▸ **ABOUT THIS EXERCISE**: Starting at the top of the entries below, set down every line exactly, please, until you reach the line with "destruct (_ <=?", which is included too.

▸ **PROVIDED INFORMATION**:
Lemma pack_spec addPath routes : forall msgLen,
  Forall route_ok routes ->
  exists n, pack_routes ipToBytes routes addPath msgLen = Ok (wire_of addPath (take n routes), n) /\ (n <= length routes)%nat /\
    ((0 < n)%nat -> msgLen + blen (wire_of addPath (take n routes)) <= BGP_MAX_PKT_SIZE) /\
    (forall r, hd_error routes = Some r -> msgLen + blen (enc_prefix addPath (route_prefix r)) <= BGP_MAX_PKT_SIZE -> (0 < n)%nat) /\
    (forall r, hd_error routes = Some r -> BGP_MAX_PKT_SIZE < msgLen + blen (enc_prefix addPath (route_prefix r)) -> n = 0%nat).
Proof.
  induction routes as [|r routes IH]; intros msgLen Hr; cbn [pack_routes].
  { exists 0%nat. split_and!; try done; lia. }
  apply Forall_cons_iff in Hr as [Hok Hr]. rewrite built_prefix by done. cbn [bind_result].
  destruct (_ <=? BGP_MAX_PKT_SIZE) eqn:E; bool_hyps.
  - destruct (IH (msgLen + blen (enc_prefix addPath (route_prefix r))) Hr) as (n & -> & Hn & Hfit & _). cbn [bind_result].
    exists (S n). unfold wire_of in *. cbn [take map concat length] in *. split_and!; [done | lia | | intros; lia | ].
    + intros _. rewrite blen_app. destruct n; [change (take 0 routes) with (@nil bgp_route); cbn [map concat]; change (blen (@nil Z)) with 0; lia|].
      specialize (Hfit ltac:(lia)). lia.
    + intros r' [= ->]. lia.
  - exists 0%nat. split_and!; try done; try lia. intros r' [= ->]. lia.
Qed.

Lemma Ok_inj {A} (x y : A) : Ok x = Ok y -> x = y.
Proof. by intros [= ->]. Qed.

(** *** The attributes of a route *)

Definition external : bool := match peerType (session peer) with PEER_TYPE_EBGP => true | _ => false end.
Definition internal : bool := match peerType (session peer) with PEER_TYPE_IBGP => true | _ => false end.

(** The AS path announced. *)
Definition announced_path (asns : list Z) (prepend : bool) : list Z :=
  (if external && prepend then [localAs (config (session peer))] else []) ++ asns.

Lemma build_as_path_spec asns prepend :
  use4ByteAsn peer = true -> Forall asn_ok asns -> asn_ok (localAs (config (session peer))) ->
  let path := announced_path asns prepend in
  build_as_path peer (path_text asns) prepend =
  buildPathAttribute 2 FLAG_TRANSITIVE (concat (map enc_segment (as_segments (length path) path))).
Proof.
  intros H4 Hok Has path. unfold build_as_path. rewrite H4.
  replace (match peerType (session peer) with PEER_TYPE_EBGP => prepend | _ => false end) with (external && prepend)
    by (unfold external; by destruct (peerType (session peer))).
  unfold path, announced_path. destruct (external && prepend).
  - cbn [app]. destruct asns as [|n asns].
    + cbn [length as_segments take drop map concat path_text join_with]. change (as_segments 0 _) with (@nil (list Z)). cbn [map concat].
      unfold enc_segment, write_asn. rewrite writeUInt32_bytes. cbn [map concat]. by rewrite !app_nil_r.
    + assert (path_text (localAs (config (session peer)) :: n :: asns) = js_number_to_string (localAs (config (session peer))) ++ 32 :: path_text (n :: asns)) as Ht.
      { unfold path_text, js_number_to_string. unfold asn_ok in Has. by decide_test (localAs (config (session peer)) <? 0) false. }
      rewrite <- Ht, route_as_path by (done || by constructor).
      by destruct (path_text_head (n :: asns)) as (c & s & ->).
  - cbn [app]. destruct asns as [|n asns]; [done|]. rewrite route_as_path by done.
    by destruct (path_text_head (n :: asns)) as (c & s & ->).
Qed.

Lemma blen_built code flags value : blen value + 3 <= blen (buildPathAttribute code flags value).
Proof.
  unfold buildPathAttribute. rewrite !blen_app. assert (forall x : Z, blen [x; code] = 2) as -> by done.
  destruct (_ || _); [rewrite writeUInt16_bytes, blen_be_bytes; lia|]. change (blen [blen value]) with 1. lia.
Qed.

(** Attributes of the automatic policy, without custom, extended and SRv6 ones. *)
Record plain_attributes (a : route_attr) (asns : list Z) (cs : list (Z * Z)) (hop : buffer) : Prop := {
  plain_policy : configured a = false;
  plain_origin : 0 <= getOriginValue (origin a) <= 2;
  plain_path : asPath a = path_text asns;
  plain_asns : Forall asn_ok asns;
  plain_hop : ipToBytes (or_text (nextHop a) (localIp peer)) = Ok hop;
  plain_hop_length : length hop = 4%nat;
  plain_hop_bytes : bytes_ok hop;
  plain_med : 0 <= default 0 (med a) < 2 ^ 32;
  plain_pref : 0 <= default 100 (localPref a) < 2 ^ 32;
  plain_communities : communities a = map community_input cs;
  plain_pairs : Forall community_ok cs;
  plain_custom : has_text (customAttr a) = false;
  plain_extended : extendedCommunities a = [] /\ has_text (rt a) = false;
  plain_srv6 : srv6Sid (service a) = []
}.

(** What the receiver reads of them. *)
Definition announced_details {special} (a : route_attr) (asns : list Z) (cs : list (Z * Z)) (hop : buffer) (segments : list as_segment)
    : list (attr_detail special) :=
  [Origin (getOriginValue (origin a)); AsPath segments; NextHop (join_with 46 (map dec_digits hop)); Med (default 0 (med a))] ++
  (if internal then [LocalPref (default 100 (localPref a))] else []) ++
  match cs with [] => [] | _ => [Communities (map community_of cs)] end.

Definition read_as {special} (decode_special : special_decoder special) (context : update_context) (bytes : buffer) (d : attr_detail special) : Prop :=
  exists l r, bytes = enc_attr l /\ bytes_ok bytes /\ attr_ok l /\
    parse_attribute decode_special context (fst (fst l)) (snd (fst l)) (snd l) = Some (Ok r) /\
    attr_valid r <> Some false /\ attr_detail_of r = d.

Lemma read_built {special} (decode_special : special_decoder special) context code flags value d valid :
  flags_ok flags -> is_byte code -> bytes_ok value -> blen value < 65536 -> valid <> Some false ->
  (forall flags, parse_attribute decode_special context flags code value = Some (Ok (attribute flags code value d valid []))) ->
  read_as decode_special context (buildPathAttribute code flags value) d.
Proof.
  intros Hf Hc Hv Hl Hvalid Hp. destruct (built_attribute flags code value Hf Hl) as (He & Hok & Hb).
  exists (sent_flags flags value, code, value). eexists. split; [exact He|]. split; [|split; [exact Hok|split; [apply Hp | by split]]].
  rewrite He. unfold enc_attr. rewrite !bytes_ok_app. split_and!; [|  | done].
  - rewrite !bytes_ok_cons. split_and!; [done | done | constructor].
  - case_if; [apply bytes_ok_be_bytes|]. destruct Hok as [_ Hs]. apply bytes_ok_cons. split; [|constructor]. unfold is_byte.
    pose proof (blen_nonneg value). specialize (Hs E). lia.
Qed.

Lemma bytes_ok_numbers l : bytes_ok (concat (map (be_bytes 4) l)).
Proof. induction l; [constructor|]. cbn [map concat]. apply bytes_ok_app. auto using bytes_ok_be_bytes. Qed.

Lemma bytes_ok_segments segs : Forall segment_ok segs -> bytes_ok (concat (map enc_segment segs)).
Proof.
  induction 1 as [|ns segs [Hn _] _ IH]; [constructor|]. cbn [map concat]. apply bytes_ok_app. split; [|done]. unfold enc_segment.
  rewrite !bytes_ok_app, !bytes_ok_cons. split_and!; [done | unfold is_byte; lia | constructor | apply bytes_ok_numbers].
Qed.

Lemma bytes_ok_communities cs : bytes_ok (concat (map enc_community cs)).
Proof. induction cs; [constructor|]. cbn [map concat]. unfold enc_community at 1. rewrite !bytes_ok_app. auto using bytes_ok_be_bytes. Qed.

Lemma reads_of {special} (decode_special : special_decoder special) context parts ds :
  Forall2 (read_as decode_special context) parts ds ->
  exists l rs, concat parts = concat (map enc_attr l) /\ bytes_ok (concat parts) /\ reads decode_special context l rs /\
    Forall (fun r => attr_valid r <> Some false) rs /\ map attr_detail_of rs = ds.
Proof.
  induction 1 as [|bytes d parts ds (l & r & He & Hb & Hok & Hp & Hv & Hd) _ (ls & rs & IHc & IHb & IHr & IHv & IHd)].
  - exists [], []. split_and!; constructor.
  - exists (l :: ls), (r :: rs). cbn [map concat]. split_and!; [by rewrite <- He, IHc | by apply bytes_ok_app | by constructor | by constructor | by rewrite Hd, IHd].
Qed.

▸ **WRITTEN SOLUTION**:
Lemma pack_spec addPath routes : forall msgLen,
  Forall route_ok routes ->
  exists n, pack_routes ipToBytes routes addPath msgLen = Ok (wire_of addPath (take n routes), n) /\ (n <= length routes)%nat /\
    ((0 < n)%nat -> msgLen + blen (wire_of addPath (take n routes)) <= BGP_MAX_PKT_SIZE) /\
    (forall r, hd_error routes = Some r -> msgLen + blen (enc_prefix addPath (route_prefix r)) <= BGP_MAX_PKT_SIZE -> (0 < n)%nat) /\
    (forall r, hd_error routes = Some r -> BGP_MAX_PKT_SIZE < msgLen + blen (enc_prefix addPath (route_prefix r)) -> n = 0%nat).
Proof.
  induction routes as [|r routes IH]; intros msgLen Hr; cbn [pack_routes].
  { exists 0%nat. split_and!; try done; lia. }
  apply Forall_cons_iff in Hr as [Hok Hr]. rewrite built_prefix by done. cbn [bind_result].
  destruct (_ <=? BGP_MAX_PKT_SIZE) eqn:E; bool_hyps.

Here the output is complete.